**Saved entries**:
○ ○ ○ ○ ○

(* ===== verification/Http.v ===== *)
(** * What the sources observe of HTTP requests and of the clock

    [http::HeaderMap], [http::HeaderValue] and [http::Uri] belong to the
    [http] crate: they enter the model only as records of the observations
    the sources make of them.  [std::time] is modelled. *)

From Stdlib Require Import ZArith Lia Ascii.
From stdpp Require Import base list strings numbers option countable.
From S2P Require Import Prelude RustStr.

Local Open Scope Z_scope.

(** A header value as the sources see it: [to_str()] is [Ok s] or fails. *)
Definition header_value : Type := option string.

(** [get] answers [headers.get(name)] (the first value of a name; names are
    case-insensitive and written in lower case here), [iter] is
    [headers.iter()] with names in the lower case the crate stores. *)
Record header_map := {
  hm_get : string -> option header_value;
  hm_iter : list (string * header_value);
}.

Definition contains_key (h : header_map) (name : string) : bool :=
  match hm_get h name with Some _ => true | None => false end.

(** A header map from the list of its lines, for concrete runs. *)
Definition headers_of (l : list (string * string)) : header_map := {|
  hm_get := fun name =>
    (fun kv => Some (snd kv)) <$> find (fun kv => String.eqb (fst kv) name) l;
  hm_iter := prod_map id Some <$> l;
|}.

(** [headers.insert(name, v)] and [headers.remove(name)]; [insert] replaces
    every value of the name. *)
Definition hm_remove (name : string) (h : header_map) : header_map := {|
  hm_get := fun n => if String.eqb n name then None else hm_get h n;
  hm_iter := filter (fun kv => fst kv <> name) (hm_iter h);
|}.
Definition hm_insert (name : string) (v : header_value) (h : header_map) : header_map := {|
  hm_get := fun n => if String.eqb n name then Some v else hm_get h n;
  hm_iter := filter (fun kv => fst kv <> name) (hm_iter h) ++ [(name, v)];
|}.

(** [IpAddr]; an IPv6 address is a 128-bit number. *)
Inductive ip_addr := V4 (a b c d : Z) | V6 (n : Z).
#[global] Instance ip_addr_eq_dec : EqDecision ip_addr.
Proof. solve_decision. Defined.
#[global] Instance ip_addr_countable : Countable ip_addr.
Proof.
  apply (inj_countable'
    (fun ip => match ip with V4 a b c d => inl (a, b, c, d) | V6 n => inr n end)
    (fun x => match x with inl (a, b, c, d) => V4 a b c d | inr n => V6 n end)).
  by intros [].
Defined.
Definition is_loopback (ip : ip_addr) : bool := match ip with V4 a _ _ _ => a =? 127 | V6 n => n =? 1 end.

(** [uri.path()], [uri.query()] and [uri.path_and_query()]. *)
Record uri := {
  uri_path : string;
  uri_query : option string;
  uri_path_and_query : option string;
}.

Definition uri_of (path : string) (query : option string) : uri := {|
  uri_path := path;
  uri_query := query;
  uri_path_and_query :=
    Some (match query with Some q => path +:+ "?" +:+ q | None => path end)%string;
|}.

(** ** [std::time]

    A [SystemTime] is the number of nanoseconds since [UNIX_EPOCH]; on the
    Unix targets its seconds are an [i64].  A [Duration] is a non-negative
    number of nanoseconds. *)
Definition system_time : Type := Z.
Definition duration : Type := Z.
Definition nanos_per_sec : Z := 1000000000.

Definition from_secs (n : Z) : duration := n * nanos_per_sec.
Definition as_secs (d : duration) : Z := d / nanos_per_sec.

Definition time_in_range (t : system_time) : bool :=
  (- (i64_max + 1) <=? t / nanos_per_sec) && (t / nanos_per_sec <=? i64_max).

(** [t + d]: panics when the seconds leave the [i64]. *)
Definition time_add {E} (t : system_time) (d : duration) : res E system_time :=
  if time_in_range (t + d) then Ok (t + d) else Panics.

(** [t.duration_since(u)] *)
Definition duration_since (t u : system_time) : option duration :=
  if u <=? t then Some (t - u) else None.

Lemma time_add_ok {E} t d r : @time_add E t d = Ok r -> r = t + d.
Proof. unfold time_add. case_match; congruence. Qed.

○ ○ ○ ○ ○

**WHAT IS BEING ASKED**: Begin at the line containing "(** [t + d]: panics" and reproduce every line through the last one in the records above, exactly.

**ANSWER TO THE PROBLEM**:
(** [t + d]: panics when the seconds leave the [i64]. *)
Definition time_add {E} (t : system_time) (d : duration) : res E system_time :=
  if time_in_range (t + d) then Ok (t + d) else Panics.

(** [t.duration_since(u)] *)
Definition duration_since (t u : system_time) : option duration :=
  if u <=? t then Some (t - u) else None.

Lemma time_add_ok {E} t d r : @time_add E t d = Ok r -> r = t + d.
Proof. unfold time_add. case_match; congruence. Qed.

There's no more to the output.